(* ===== verification/Args.v ===== *)
(** * Args: the argument groups of the programs
    (crates/nixcache-cli/src/args/auth.rs, cache.rs, oci.rs, server.rs, session.rs, signing.rs,
    the argument records of crates/nixcache-builder/src/cli.rs, Env of nixcache-utils)

    The records are what clap fills; every value falls back to the environment and then to a
    default.  A path is its text, and [num_cpus::get] an argument. *)

From S2P Require Import Prelude Machine Str Text Error Types Filter OciError Transport Endpoint Auth Request Driver Builder Cli Nix Export Capture Listing Task.

Local Open Scope N_scope.

Section env.
Context `{UnicodeCase} (env : list N → option (list N)).

(** A path is not trimmed. *)
Definition non_empty_path (p : list N) : option (list N) := if is_empty p then None else Some p.
Definition Env_parse {E A} (from_str : list N → outcome E A) (key : list N) : option A :=
  s ← Env_get env key; ok (from_str s).
Fixpoint Env_parse_first {E A} (from_str : list N → outcome E A) (keys : list (list N)) : option A :=
  match keys with
  | [] => None
  | key :: keys => match Env_parse from_str key with Some a => Some a | None => Env_parse_first from_str keys end
  end.
Definition path_or_env (path : option (list N)) (keys : list (list N)) : option (list N) :=
  match path ≫= non_empty_path with Some p => Some p | None => Env_get_first env keys end.
Definition given_or {A} (arg other : option A) : option A := match arg with Some a => Some a | None => other end.

(** ** The shared groups *)

Record OciTargetArgs := { ot_repo : option (list N); ot_registry : option (list N); ot_registry_kind : option RegistryKind }.
Definition OciTarget_resolve (self : OciTargetArgs) (default_repo : list N) : list N * list N :=
  (resolve_repo env (ot_repo self) default_repo, resolve_registry env (ot_registry self) DEFAULT_NIXCACHE_REGISTRY).
Definition resolve_kind `{UriLib} (self : OciTargetArgs) (default_registry : list N) : RegistryKind :=
  default (RegistryKind_detect (resolve_registry env (ot_registry self) default_registry))
    (given_or (ot_registry_kind self) (Env_parse RegistryKind_from_str (lit "NIXCACHE_REGISTRY_KIND"))).
Definition resolve_driver `{UriLib} (self : OciTargetArgs) (default_repo : list N) : list N * list N * RegistryKind :=
  (OciTarget_resolve self default_repo, resolve_kind self DEFAULT_NIXCACHE_REGISTRY).

Record AuthTokenArgs := { au_registry_username : option (list N); au_github_token : option (list N); au_gh_token : option (list N) }.
Definition resolve_token_sync (self : AuthTokenArgs) : list N :=
  default [] (match au_github_token self ≫= non_empty_str with
              | Some token => Some token
              | None => arg_or_env env (au_gh_token self) [lit "GITHUB_TOKEN"; lit "GH_TOKEN"]
              end).
Definition resolve_registry_username (self : AuthTokenArgs) : option (list N) :=
  arg_or_env env (au_registry_username self) [lit "REGISTRY_USERNAME"; lit "OCI_USERNAME"].
Definition credentials_from_token (self : AuthTokenArgs) (secret : list N) : RegistryCredentials :=
  match resolve_registry_username self with
  | Some username => credentials_with_username username secret
  | None => credentials_new secret
  end.
(** [gh auth token]: nothing when it cannot be run or fails. *)
Definition gh_auth_token {E W} `{!Processes W} : Task E W (list N) :=
  r ← attempt (process_output {| cmd_program := lit "gh"; cmd_args := [lit "auth"; lit "token"]; cmd_envs := [] |});
  mret (match r with
        | inr output => if es_success (out_status output) then trim (from_utf8_lossy (out_stdout output)) else []
        | inl _ => []
        end).
Definition resolve_token {E W} `{!Processes W} (self : AuthTokenArgs) : Task E W (list N) :=
  let token := resolve_token_sync self in
  if is_empty token then gh_auth_token else mret token.
Definition resolve_credentials {E W} `{!Processes W} (self : AuthTokenArgs) : Task E W RegistryCredentials :=
  secret ← resolve_token self; mret (credentials_from_token self secret).

Record ServerBindArgs := { sb_listen : option (list N); sb_port : option N }.
Definition DEFAULT_SERVER_LISTEN : list N := lit "127.0.0.1".
Definition DEFAULT_SERVER_PORT : N := 37515.
Definition ServerBind_resolve (self : ServerBindArgs) (default_listen : list N) (default_port : N) : list N * N :=
  (default default_listen (arg_or_env env (sb_listen self) [lit "NIXCACHE_LISTEN"]),
   default default_port (given_or (sb_port self) (Env_parse parse_u16 (lit "NIXCACHE_PORT")))).

Record CachePolicyArgs := {
  ca_upstream : option (list N);
  ca_baseline_ttl : option N;
  ca_baseline_tag : option (list N);
  ca_snapshot_path : option (list N);
  ca_index_dir : option (list N) }.
Definition CachePolicyArgs_default : CachePolicyArgs := {|
  ca_upstream := None; ca_baseline_ttl := None; ca_baseline_tag := None; ca_snapshot_path := None; ca_index_dir := None |}.
Definition DEFAULT_UPSTREAM_CACHE : list N := lit "https://cache.nixos.org".
Definition DEFAULT_BASELINE_TTL : N := 300.
Definition DEFAULT_BASELINE_TAG : list N := lit "cache-index".
Definition DEFAULT_SNAPSHOT_PATH : list N := lit "/tmp/nixcache-snapshot-before.txt".
Definition resolve_upstream (self : CachePolicyArgs) : list N :=
  default DEFAULT_UPSTREAM_CACHE (arg_or_env env (ca_upstream self) [lit "NIXCACHE_UPSTREAM"]).
Definition resolve_upstream_list (self : CachePolicyArgs) : list (list N) := split_whitespace (resolve_upstream self).
Definition resolve_baseline_ttl (self : CachePolicyArgs) : N :=
  default DEFAULT_BASELINE_TTL
    (given_or (ca_baseline_ttl self) (Env_parse_first parse_u64 [lit "NIXCACHE_BASELINE_TTL"; lit "NIXCACHE_INDEX_TTL"])).
Definition resolve_baseline_tag (self : CachePolicyArgs) : list N :=
  default DEFAULT_BASELINE_TAG (arg_or_env env (ca_baseline_tag self) [lit "NIXCACHE_BASELINE_TAG"]).
Definition resolve_snapshot_path (path : option (list N)) : list N :=
  default DEFAULT_SNAPSHOT_PATH (path_or_env path [lit "NIXCACHE_SNAPSHOT_PATH"]).
(** [repo.replace('/', dashes)], with two dashes. *)
Definition dashed (repo : list N) : list N := repo ≫= λ c, if c =? 47 then lit "--" else [c].
Definition resolve_index_dir (self : CachePolicyArgs) (repo : list N) : list N :=
  match path_or_env (ca_index_dir self) [lit "NIXCACHE_INDEX_DIR"; lit "CACHE_DIRECTORY"] with
  | Some dir => dir
  | None =>
      let home := default (lit ".") (Env_get_first env [lit "HOME"]) in
      path_join (path_join (path_join home (lit ".cache")) (lit "nixcache-proxy")) (dashed repo)
  end.

Record SessionContextArgs := {
  sc_run_id : option N;
  sc_branch : option (list N);
  sc_job_id : option (list N);
  sc_system : option (list N) }.
Definition resolve_run_id (self : SessionContextArgs) : option N :=
  given_or (sc_run_id self) (Env_parse_first parse_u64 [lit "NIXCACHE_RUN_ID"; lit "GITHUB_RUN_ID"]).
Definition resolve_branch (self : SessionContextArgs) : option (list N) :=
  arg_or_env env (sc_branch self) [lit "NIXCACHE_BRANCH"; lit "GITHUB_REF_NAME"; lit "GITHUB_HEAD_REF"].
Definition resolve_job_id (self : SessionContextArgs) (default_job : list N) : list N :=
  default default_job (arg_or_env env (sc_job_id self) [lit "NIXCACHE_JOB_ID"; lit "GITHUB_JOB"]).
(** The same of a session, of a build and of the proxy. *)
Definition resolve_system (system : option (list N)) : option (list N) := arg_or_env env system [lit "NIXCACHE_SYSTEM"].

(** The path as text. *)
Definition resolve_signing_key (signing_key_file : option (list N)) : option (list N) :=
  path_or_env signing_key_file [lit "NIXCACHE_SIGNING_KEY_FILE"].

(** ** The commands of the builder *)

Record SessionInitArgs := {
  ia_oci : OciTargetArgs;
  ia_bind : ServerBindArgs;
  ia_session : SessionContextArgs;
  ia_auth : AuthTokenArgs;
  ia_signing : option (list N);
  ia_cache : CachePolicyArgs }.

Record SessionCaptureArgs := {
  sk_oci : OciTargetArgs;
  sk_session : SessionContextArgs;
  sk_auth : AuthTokenArgs;
  sk_signing : option (list N);
  sk_out_link : option (list N);
  sk_targets : option (list N);
  sk_capture_mode : option CaptureMode;
  sk_strict_closure : option bool;
  sk_no_strict_closure : bool;
  sk_output_receipt : option (list N);
  sk_proxy_url : option (list N);
  sk_snapshot_before : option (list N);
  sk_export_concurrency : option N;
  sk_paths : list (list N) }.
Definition resolve_out_link (self : SessionCaptureArgs) : option (list N) :=
  arg_or_env env (sk_out_link self) [lit "NIXCACHE_OUT_LINK"].
Definition resolve_targets (self : SessionCaptureArgs) : option (list N) :=
  arg_or_env env (sk_targets self) [lit "NIXCACHE_TARGETS"].
Definition resolve_capture_mode (self : SessionCaptureArgs) : CaptureMode :=
  default RuntimeClosure (given_or (sk_capture_mode self) (Env_parse CaptureMode_from_str (lit "NIXCACHE_CAPTURE_MODE"))).
Definition resolve_strict_closure (self : SessionCaptureArgs) : bool :=
  if sk_no_strict_closure self then false
  else default true (given_or (sk_strict_closure self) (Env_get_bool env (lit "NIXCACHE_STRICT_CLOSURE"))).
Definition resolve_proxy_url (self : SessionCaptureArgs) : list N :=
  default (lit "http://127.0.0.1:37515") (arg_or_env env (sk_proxy_url self) [lit "NIXCACHE_PROXY_URL"]).
Definition resolve_output_receipt (output_receipt : option (list N)) : option (list N) :=
  path_or_env output_receipt [lit "NIXCACHE_OUTPUT_RECEIPT"].
Definition resolve_export_concurrency `{Build} (cpus : N) (export_concurrency : option N) : N :=
  default (adaptive_concurrency cpus)
    (given_or export_concurrency (Env_parse_usize env (lit "NIXCACHE_EXPORT_CONCURRENCY"))).

Record BuildArgs := {
  ba_oci : OciTargetArgs;
  ba_auth : AuthTokenArgs;
  ba_signing : option (list N);
  ba_system : option (list N);
  ba_mode : option BuildMode;
  ba_flake_path : option (list N);
  ba_config_dir : option (list N);
  ba_file : option (list N);
  ba_attributes : option (list N);
  ba_output_receipt : option (list N);
  ba_strict : option bool;
  ba_no_strict : bool;
  ba_export_concurrency : option N }.
Definition resolve_mode (self : BuildArgs) : BuildMode :=
  default Flake (given_or (ba_mode self) (Env_parse BuildMode_from_str (lit "NIXCACHE_MODE"))).
Definition build_flake_path (self : BuildArgs) : list N :=
  default (lit ".")
    (match ba_flake_path self ≫= non_empty_str with
     | Some path => Some path
     | None => arg_or_env env (ba_config_dir self) [lit "NIXCACHE_FLAKE_PATH"; lit "NIXCACHE_CONFIG_DIR"]
     end).
Definition resolve_file (self : BuildArgs) : list N :=
  default (lit "default.nix") (arg_or_env env (ba_file self) [lit "NIXCACHE_FILE"]).
Definition build_attributes (self : BuildArgs) : list (list N) :=
  words (default [] (arg_or_env env (ba_attributes self) [lit "NIXCACHE_ATTRIBUTES"])).
Definition build_receipt_path (self : BuildArgs) (system_name : option (list N)) : list N :=
  default (lit "receipt-" ++ default (lit "output") system_name ++ lit ".json")
    (resolve_output_receipt (ba_output_receipt self)).

Record PromoteArgs := {
  pr_oci : OciTargetArgs;
  pr_auth : AuthTokenArgs;
  pr_receipts_dir : option (list N);
  pr_receipts : list (list N);
  pr_positional_paths : list (list N);
  pr_target_tag : option (list N) }.
Definition promote_target_tag (self : PromoteArgs) : list N :=
  default (lit "cache-index") (arg_or_env env (pr_target_tag self) [lit "NIXCACHE_TARGET_TAG"]).
Definition resolve_receipt_paths (self : PromoteArgs) : list (list N) :=
  pr_receipts self
  ++ match path_or_env (pr_receipts_dir self) [lit "NIXCACHE_RECEIPTS_DIR"] with Some dir => [dir] | None => [] end
  ++ pr_positional_paths self.
End env.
-------------------------
GOAL OF THE EXERCISE: The response should hold exactly the lines starting at the line with "sk_strict_closure : option bool;" and ending at the line with "Definition resolve_output_receipt (output_receipt", and no other line of the material above.

YOUR RESPONSE:
  sk_strict_closure : option bool;
  sk_no_strict_closure : bool;
  sk_output_receipt : option (list N);
  sk_proxy_url : option (list N);
  sk_snapshot_before : option (list N);
  sk_export_concurrency : option N;
  sk_paths : list (list N) }.
Definition resolve_out_link (self : SessionCaptureArgs) : option (list N) :=
  arg_or_env env (sk_out_link self) [lit "NIXCACHE_OUT_LINK"].
Definition resolve_targets (self : SessionCaptureArgs) : option (list N) :=
  arg_or_env env (sk_targets self) [lit "NIXCACHE_TARGETS"].
Definition resolve_capture_mode (self : SessionCaptureArgs) : CaptureMode :=
  default RuntimeClosure (given_or (sk_capture_mode self) (Env_parse CaptureMode_from_str (lit "NIXCACHE_CAPTURE_MODE"))).
Definition resolve_strict_closure (self : SessionCaptureArgs) : bool :=
  if sk_no_strict_closure self then false
  else default true (given_or (sk_strict_closure self) (Env_get_bool env (lit "NIXCACHE_STRICT_CLOSURE"))).
Definition resolve_proxy_url (self : SessionCaptureArgs) : list N :=
  default (lit "http://127.0.0.1:37515") (arg_or_env env (sk_proxy_url self) [lit "NIXCACHE_PROXY_URL"]).
Definition resolve_output_receipt (output_receipt : option (list N)) : option (list N) :=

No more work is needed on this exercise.